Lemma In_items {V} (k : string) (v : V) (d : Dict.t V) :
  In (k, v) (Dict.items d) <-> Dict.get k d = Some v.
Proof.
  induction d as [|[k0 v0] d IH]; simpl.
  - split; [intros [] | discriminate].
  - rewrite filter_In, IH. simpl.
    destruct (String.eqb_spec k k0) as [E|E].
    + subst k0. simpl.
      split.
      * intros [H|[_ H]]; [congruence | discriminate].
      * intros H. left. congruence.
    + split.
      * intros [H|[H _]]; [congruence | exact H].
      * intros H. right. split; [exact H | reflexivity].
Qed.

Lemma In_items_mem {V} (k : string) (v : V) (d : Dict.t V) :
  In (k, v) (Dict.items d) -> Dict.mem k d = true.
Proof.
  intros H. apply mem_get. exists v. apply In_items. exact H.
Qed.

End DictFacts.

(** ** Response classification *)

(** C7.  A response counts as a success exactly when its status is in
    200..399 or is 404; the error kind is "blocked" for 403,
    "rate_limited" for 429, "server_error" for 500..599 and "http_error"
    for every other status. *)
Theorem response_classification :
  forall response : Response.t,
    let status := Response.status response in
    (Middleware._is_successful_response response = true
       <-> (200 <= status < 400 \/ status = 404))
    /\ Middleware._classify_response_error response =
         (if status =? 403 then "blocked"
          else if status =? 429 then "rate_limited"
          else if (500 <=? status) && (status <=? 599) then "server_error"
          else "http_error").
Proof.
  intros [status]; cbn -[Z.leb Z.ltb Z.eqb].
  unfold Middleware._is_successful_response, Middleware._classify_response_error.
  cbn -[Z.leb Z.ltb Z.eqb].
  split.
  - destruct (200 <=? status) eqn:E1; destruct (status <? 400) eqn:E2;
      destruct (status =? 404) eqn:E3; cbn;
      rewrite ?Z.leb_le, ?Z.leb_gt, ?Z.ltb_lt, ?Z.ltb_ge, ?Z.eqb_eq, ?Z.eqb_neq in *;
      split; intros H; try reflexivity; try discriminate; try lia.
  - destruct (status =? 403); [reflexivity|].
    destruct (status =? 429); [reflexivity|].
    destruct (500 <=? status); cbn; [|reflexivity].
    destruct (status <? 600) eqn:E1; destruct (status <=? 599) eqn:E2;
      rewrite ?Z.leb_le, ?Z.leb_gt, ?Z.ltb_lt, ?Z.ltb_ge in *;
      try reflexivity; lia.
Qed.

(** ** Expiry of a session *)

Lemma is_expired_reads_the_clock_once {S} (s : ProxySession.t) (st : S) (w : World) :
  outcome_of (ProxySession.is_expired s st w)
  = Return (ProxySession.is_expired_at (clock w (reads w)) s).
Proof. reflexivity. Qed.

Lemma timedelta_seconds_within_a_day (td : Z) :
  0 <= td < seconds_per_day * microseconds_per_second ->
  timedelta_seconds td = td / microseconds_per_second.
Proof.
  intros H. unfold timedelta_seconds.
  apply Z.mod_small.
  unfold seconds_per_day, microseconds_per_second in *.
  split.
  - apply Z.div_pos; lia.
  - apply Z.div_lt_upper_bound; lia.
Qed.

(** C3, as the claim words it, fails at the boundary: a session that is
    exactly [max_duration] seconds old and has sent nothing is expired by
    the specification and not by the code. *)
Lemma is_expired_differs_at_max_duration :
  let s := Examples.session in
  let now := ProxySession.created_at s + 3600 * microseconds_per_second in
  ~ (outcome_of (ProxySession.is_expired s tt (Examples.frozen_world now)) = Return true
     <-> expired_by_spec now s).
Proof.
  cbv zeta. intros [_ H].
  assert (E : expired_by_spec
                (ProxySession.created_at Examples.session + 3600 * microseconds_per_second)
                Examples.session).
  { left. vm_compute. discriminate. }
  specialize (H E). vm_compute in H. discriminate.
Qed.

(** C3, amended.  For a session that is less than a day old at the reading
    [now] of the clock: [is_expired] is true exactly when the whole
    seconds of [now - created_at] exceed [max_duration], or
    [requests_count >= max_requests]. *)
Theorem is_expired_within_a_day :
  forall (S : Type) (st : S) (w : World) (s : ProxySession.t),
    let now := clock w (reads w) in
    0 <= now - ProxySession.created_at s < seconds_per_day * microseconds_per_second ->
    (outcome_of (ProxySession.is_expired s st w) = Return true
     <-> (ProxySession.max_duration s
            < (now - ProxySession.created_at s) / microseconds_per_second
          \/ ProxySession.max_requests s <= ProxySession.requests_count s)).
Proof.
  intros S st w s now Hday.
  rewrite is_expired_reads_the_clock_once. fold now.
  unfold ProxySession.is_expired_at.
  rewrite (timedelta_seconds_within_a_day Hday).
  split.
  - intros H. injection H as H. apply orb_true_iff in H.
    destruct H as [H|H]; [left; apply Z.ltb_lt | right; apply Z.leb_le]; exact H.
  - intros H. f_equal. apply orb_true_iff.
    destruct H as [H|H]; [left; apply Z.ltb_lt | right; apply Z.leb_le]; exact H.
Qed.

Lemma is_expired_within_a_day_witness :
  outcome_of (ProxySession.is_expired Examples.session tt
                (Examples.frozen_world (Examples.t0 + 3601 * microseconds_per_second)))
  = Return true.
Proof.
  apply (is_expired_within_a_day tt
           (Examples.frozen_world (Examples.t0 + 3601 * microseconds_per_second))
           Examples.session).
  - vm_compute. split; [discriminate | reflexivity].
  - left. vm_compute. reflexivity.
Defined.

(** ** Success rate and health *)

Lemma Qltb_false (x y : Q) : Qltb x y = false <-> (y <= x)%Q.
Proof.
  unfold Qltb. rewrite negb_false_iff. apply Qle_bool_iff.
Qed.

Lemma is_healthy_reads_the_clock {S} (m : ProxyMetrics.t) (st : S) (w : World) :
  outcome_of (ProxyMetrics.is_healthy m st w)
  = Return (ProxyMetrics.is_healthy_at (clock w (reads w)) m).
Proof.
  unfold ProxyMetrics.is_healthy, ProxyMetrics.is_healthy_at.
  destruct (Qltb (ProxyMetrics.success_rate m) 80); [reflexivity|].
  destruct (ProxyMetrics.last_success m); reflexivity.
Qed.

————

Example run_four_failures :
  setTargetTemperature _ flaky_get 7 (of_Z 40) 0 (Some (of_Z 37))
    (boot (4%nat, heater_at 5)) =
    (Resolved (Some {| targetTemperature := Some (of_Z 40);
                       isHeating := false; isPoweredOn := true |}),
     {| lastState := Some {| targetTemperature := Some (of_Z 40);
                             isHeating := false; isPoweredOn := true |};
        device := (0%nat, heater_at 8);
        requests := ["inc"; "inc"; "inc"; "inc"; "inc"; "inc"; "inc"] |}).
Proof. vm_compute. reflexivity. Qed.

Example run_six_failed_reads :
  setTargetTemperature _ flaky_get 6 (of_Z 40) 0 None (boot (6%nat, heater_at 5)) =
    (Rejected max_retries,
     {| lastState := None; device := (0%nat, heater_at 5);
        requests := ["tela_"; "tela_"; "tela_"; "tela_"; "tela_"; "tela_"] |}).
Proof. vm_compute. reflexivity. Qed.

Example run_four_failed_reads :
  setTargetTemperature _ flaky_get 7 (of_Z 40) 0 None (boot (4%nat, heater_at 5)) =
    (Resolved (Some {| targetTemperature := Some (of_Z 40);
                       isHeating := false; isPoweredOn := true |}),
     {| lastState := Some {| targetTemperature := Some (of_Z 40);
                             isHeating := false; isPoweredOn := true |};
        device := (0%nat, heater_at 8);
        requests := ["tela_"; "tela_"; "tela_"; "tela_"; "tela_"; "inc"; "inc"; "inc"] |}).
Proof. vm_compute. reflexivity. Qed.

————

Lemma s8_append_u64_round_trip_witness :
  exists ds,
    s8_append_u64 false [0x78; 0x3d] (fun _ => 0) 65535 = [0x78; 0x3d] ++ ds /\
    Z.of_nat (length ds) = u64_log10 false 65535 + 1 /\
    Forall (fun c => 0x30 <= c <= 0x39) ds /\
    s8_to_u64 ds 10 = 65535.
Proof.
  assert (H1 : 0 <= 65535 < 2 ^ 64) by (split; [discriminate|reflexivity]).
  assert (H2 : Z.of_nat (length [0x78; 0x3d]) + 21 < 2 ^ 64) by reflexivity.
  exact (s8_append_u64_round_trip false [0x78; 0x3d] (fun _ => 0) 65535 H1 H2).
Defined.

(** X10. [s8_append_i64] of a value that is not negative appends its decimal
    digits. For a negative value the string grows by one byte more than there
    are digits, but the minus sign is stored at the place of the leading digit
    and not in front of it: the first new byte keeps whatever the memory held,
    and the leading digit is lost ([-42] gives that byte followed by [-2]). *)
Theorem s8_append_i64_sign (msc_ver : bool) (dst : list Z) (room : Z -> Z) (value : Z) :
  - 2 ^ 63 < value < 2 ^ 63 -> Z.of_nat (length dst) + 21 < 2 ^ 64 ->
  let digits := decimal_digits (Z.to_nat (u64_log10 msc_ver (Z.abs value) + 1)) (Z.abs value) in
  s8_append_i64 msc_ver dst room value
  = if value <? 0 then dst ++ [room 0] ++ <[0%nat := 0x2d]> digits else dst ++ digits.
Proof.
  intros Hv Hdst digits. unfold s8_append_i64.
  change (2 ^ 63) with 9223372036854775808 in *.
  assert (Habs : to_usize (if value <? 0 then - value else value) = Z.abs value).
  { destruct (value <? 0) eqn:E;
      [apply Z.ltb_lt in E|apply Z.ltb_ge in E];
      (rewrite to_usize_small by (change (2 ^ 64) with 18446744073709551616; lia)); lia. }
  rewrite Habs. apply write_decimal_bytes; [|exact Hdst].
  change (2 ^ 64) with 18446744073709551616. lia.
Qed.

————

- [EXERCISE AIM] From the entries above, restate word for word the lines from the line containing "(if status =?" to the line containing "destruct (status =? 429); [reflexivity|].", both ends included, and nothing more.

- [REPLY TO THE EXERCISE]
         (if status =? 403 then "blocked"
          else if status =? 429 then "rate_limited"
          else if (500 <=? status) && (status <=? 599) then "server_error"
          else "http_error").
Proof.
  intros [status]; cbn -[Z.leb Z.ltb Z.eqb].
  unfold Middleware._is_successful_response, Middleware._classify_response_error.
  cbn -[Z.leb Z.ltb Z.eqb].
  split.
  - destruct (200 <=? status) eqn:E1; destruct (status <? 400) eqn:E2;
      destruct (status =? 404) eqn:E3; cbn;
      rewrite ?Z.leb_le, ?Z.leb_gt, ?Z.ltb_lt, ?Z.ltb_ge, ?Z.eqb_eq, ?Z.eqb_neq in *;
      split; intros H; try reflexivity; try discriminate; try lia.
  - destruct (status =? 403); [reflexivity|].
    destruct (status =? 429); [reflexivity|].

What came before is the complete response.